What needs to be done = What lines of the data below hold "Record"? Show them.

Data in this exercise =
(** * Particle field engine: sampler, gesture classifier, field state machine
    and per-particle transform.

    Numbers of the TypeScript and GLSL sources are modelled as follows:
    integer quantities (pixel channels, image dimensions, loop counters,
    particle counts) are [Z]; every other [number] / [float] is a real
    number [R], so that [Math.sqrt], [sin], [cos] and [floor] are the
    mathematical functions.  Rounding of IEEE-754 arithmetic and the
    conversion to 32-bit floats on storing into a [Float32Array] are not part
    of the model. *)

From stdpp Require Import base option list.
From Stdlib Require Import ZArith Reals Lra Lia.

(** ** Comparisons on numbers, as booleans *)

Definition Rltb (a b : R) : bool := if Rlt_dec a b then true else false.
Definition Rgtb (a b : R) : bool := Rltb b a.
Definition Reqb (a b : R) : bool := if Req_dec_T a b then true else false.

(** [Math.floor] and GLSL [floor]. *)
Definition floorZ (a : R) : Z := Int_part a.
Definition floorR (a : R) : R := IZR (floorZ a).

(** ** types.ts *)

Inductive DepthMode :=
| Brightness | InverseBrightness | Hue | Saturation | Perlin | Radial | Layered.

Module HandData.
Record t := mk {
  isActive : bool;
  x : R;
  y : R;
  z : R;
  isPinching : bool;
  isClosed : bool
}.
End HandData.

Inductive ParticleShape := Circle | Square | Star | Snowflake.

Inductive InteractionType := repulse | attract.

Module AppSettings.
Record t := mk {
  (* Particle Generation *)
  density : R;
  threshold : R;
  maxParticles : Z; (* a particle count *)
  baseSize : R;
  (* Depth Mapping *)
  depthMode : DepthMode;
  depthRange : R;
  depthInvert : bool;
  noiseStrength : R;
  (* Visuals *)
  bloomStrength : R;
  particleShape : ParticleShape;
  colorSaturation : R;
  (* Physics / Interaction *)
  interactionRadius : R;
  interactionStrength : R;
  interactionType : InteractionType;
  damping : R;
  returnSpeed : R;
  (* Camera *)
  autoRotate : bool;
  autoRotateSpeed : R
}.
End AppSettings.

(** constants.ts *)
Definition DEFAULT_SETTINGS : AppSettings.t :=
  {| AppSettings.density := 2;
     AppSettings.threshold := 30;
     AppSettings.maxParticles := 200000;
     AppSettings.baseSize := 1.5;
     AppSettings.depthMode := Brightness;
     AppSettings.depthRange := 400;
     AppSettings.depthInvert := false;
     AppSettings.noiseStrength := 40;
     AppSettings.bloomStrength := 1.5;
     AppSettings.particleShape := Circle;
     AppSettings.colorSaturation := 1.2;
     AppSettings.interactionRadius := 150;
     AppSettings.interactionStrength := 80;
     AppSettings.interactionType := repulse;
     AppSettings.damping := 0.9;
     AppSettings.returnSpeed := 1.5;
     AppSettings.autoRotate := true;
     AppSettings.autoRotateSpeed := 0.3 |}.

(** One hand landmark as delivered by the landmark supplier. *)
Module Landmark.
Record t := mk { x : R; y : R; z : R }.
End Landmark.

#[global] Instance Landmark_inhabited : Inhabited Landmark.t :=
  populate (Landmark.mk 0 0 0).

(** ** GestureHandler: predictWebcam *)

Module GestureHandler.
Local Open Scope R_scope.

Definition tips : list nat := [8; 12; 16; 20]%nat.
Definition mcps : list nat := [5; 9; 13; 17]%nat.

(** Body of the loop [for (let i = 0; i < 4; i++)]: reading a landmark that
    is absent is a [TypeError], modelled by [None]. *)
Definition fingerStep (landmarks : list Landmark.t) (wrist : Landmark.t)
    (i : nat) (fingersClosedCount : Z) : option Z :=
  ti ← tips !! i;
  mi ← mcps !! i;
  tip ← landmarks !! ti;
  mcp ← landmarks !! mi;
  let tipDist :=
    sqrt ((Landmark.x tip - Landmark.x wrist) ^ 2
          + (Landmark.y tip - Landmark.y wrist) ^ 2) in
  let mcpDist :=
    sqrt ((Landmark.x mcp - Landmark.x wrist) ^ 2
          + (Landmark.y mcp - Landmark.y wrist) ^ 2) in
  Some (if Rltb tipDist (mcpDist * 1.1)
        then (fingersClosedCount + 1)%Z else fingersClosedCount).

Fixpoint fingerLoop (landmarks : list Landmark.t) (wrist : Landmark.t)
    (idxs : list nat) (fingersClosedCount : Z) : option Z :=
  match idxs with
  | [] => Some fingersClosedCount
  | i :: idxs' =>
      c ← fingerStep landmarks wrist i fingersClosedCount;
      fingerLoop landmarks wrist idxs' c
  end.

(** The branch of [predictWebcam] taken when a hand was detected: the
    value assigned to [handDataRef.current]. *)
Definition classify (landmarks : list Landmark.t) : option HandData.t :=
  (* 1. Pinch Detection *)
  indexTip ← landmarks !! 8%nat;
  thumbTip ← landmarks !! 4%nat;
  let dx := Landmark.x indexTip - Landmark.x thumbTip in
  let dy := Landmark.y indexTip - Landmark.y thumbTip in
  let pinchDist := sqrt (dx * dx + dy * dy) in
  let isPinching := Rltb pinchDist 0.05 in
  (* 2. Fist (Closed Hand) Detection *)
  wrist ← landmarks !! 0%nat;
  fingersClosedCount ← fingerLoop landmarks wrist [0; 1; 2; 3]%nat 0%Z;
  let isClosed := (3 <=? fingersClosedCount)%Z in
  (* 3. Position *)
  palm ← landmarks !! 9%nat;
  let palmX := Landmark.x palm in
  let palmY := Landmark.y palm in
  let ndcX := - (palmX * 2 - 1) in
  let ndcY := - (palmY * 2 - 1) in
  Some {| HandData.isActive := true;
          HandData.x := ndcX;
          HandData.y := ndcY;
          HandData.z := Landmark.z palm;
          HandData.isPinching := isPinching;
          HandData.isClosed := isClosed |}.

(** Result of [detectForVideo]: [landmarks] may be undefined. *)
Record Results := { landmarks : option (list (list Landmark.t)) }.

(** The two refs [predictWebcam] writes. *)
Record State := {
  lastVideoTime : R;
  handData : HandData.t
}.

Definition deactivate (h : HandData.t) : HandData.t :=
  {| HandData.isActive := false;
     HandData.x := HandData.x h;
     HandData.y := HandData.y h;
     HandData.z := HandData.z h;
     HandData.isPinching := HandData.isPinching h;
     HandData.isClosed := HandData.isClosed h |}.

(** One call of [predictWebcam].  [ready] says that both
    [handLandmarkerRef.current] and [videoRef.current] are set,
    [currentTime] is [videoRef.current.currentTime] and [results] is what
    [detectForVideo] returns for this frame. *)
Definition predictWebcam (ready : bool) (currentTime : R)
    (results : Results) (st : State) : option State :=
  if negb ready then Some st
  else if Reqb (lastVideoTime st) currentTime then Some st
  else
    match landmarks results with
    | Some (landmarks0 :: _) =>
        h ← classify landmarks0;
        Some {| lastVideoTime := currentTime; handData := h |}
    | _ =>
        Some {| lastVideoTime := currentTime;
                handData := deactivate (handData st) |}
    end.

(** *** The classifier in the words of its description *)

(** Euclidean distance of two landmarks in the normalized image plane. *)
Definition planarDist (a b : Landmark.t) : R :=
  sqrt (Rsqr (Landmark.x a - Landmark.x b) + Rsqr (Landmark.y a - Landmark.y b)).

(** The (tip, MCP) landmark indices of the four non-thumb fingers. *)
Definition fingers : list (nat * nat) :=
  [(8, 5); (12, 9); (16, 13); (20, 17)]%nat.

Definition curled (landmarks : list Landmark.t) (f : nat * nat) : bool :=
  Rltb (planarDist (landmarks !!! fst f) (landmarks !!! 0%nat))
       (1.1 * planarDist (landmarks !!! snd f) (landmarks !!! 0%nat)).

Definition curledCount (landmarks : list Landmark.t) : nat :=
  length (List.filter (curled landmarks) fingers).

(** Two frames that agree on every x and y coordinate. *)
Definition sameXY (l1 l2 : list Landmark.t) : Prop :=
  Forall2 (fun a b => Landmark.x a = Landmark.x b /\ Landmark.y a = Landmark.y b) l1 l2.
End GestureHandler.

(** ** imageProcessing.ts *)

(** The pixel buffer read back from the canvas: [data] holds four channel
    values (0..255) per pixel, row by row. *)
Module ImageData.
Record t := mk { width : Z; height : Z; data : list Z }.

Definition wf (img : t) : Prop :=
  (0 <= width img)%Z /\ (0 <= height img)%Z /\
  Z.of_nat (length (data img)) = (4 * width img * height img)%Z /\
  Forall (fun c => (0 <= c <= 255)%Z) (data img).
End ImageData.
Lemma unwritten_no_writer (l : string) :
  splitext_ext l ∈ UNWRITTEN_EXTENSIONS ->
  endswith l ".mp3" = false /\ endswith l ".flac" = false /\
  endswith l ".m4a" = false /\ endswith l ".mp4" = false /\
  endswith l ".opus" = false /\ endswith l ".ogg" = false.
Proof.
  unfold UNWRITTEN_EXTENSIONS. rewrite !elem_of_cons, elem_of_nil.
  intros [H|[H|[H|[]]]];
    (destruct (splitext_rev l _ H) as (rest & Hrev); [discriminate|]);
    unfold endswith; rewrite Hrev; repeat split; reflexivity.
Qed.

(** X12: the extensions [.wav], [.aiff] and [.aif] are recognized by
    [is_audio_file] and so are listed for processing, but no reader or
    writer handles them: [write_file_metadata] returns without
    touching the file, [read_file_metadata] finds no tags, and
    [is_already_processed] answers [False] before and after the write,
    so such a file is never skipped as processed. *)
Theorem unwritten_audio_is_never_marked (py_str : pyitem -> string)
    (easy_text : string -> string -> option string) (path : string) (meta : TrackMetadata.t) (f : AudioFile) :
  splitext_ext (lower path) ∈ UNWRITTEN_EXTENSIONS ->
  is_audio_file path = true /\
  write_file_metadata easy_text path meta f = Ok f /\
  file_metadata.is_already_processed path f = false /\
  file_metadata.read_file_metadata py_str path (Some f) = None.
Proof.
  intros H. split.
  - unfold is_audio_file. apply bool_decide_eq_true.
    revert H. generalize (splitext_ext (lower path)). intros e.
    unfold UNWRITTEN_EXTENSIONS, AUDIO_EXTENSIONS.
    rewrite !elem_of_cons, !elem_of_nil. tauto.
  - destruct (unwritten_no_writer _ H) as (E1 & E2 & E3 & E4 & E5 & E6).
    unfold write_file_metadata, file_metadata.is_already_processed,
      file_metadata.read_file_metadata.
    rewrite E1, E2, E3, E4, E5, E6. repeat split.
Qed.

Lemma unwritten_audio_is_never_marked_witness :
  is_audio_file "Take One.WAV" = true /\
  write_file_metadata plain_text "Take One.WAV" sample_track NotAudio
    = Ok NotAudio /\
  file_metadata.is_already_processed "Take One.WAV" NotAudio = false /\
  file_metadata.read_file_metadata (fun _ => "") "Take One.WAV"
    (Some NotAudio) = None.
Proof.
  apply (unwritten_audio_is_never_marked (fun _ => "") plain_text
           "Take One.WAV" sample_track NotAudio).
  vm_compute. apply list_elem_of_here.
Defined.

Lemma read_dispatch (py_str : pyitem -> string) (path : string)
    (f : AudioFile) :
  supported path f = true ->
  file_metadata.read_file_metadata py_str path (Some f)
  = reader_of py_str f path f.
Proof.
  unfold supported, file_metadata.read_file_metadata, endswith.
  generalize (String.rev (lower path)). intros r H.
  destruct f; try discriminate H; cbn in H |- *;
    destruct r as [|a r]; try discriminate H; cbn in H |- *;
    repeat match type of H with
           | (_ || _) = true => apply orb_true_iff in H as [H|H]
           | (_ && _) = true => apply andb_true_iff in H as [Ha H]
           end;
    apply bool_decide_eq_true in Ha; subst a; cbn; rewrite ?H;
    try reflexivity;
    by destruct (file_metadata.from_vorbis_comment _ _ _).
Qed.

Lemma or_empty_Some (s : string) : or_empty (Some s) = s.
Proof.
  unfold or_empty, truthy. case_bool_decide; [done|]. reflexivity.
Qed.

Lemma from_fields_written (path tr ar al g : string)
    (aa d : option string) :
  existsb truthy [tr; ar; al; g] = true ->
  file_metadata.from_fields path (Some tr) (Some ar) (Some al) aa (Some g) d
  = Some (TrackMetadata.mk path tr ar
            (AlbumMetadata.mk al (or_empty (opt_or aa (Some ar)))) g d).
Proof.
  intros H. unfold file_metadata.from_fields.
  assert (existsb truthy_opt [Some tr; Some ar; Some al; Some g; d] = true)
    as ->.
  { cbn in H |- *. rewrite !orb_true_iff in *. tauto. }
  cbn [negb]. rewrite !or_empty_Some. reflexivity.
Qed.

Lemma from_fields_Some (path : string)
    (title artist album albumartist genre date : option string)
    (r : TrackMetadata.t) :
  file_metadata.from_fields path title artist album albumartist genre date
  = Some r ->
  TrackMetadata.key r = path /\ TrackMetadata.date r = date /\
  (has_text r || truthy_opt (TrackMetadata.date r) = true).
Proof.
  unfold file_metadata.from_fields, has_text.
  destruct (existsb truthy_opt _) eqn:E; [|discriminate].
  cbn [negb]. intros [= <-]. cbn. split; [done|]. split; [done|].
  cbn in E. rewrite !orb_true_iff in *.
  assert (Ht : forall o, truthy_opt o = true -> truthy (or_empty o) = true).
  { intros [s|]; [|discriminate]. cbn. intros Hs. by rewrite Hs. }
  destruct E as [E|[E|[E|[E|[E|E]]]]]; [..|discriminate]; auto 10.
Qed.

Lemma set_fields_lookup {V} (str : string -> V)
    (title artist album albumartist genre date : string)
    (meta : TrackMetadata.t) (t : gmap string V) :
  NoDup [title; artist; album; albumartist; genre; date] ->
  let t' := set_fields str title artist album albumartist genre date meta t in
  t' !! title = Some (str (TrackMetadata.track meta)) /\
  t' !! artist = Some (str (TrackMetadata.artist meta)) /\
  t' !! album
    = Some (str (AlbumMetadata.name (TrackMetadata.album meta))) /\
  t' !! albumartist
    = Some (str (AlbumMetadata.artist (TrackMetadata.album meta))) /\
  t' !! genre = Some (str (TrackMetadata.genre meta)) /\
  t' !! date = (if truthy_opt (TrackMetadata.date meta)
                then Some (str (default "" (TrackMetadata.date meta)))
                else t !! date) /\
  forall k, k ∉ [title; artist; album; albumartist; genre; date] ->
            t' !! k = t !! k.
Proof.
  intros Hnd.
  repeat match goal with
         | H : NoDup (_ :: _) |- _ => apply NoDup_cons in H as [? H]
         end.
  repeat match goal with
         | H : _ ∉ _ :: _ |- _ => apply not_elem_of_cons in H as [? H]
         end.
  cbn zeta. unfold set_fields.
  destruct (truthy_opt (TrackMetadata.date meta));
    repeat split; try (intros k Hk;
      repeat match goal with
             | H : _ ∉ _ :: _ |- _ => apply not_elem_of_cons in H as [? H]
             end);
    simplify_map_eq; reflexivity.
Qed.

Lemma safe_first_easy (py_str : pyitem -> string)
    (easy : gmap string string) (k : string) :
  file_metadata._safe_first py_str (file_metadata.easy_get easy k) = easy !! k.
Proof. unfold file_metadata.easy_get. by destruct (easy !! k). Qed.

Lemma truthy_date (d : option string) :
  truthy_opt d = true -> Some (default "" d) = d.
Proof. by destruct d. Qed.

Task output =
Record t := mk {
Record t := mk {
Record t := mk { x : R; y : R; z : R }.
Record Results := { landmarks : option (list (list Landmark.t)) }.
Record State := {
Record t := mk { width : Z; height : Z; data : list Z }.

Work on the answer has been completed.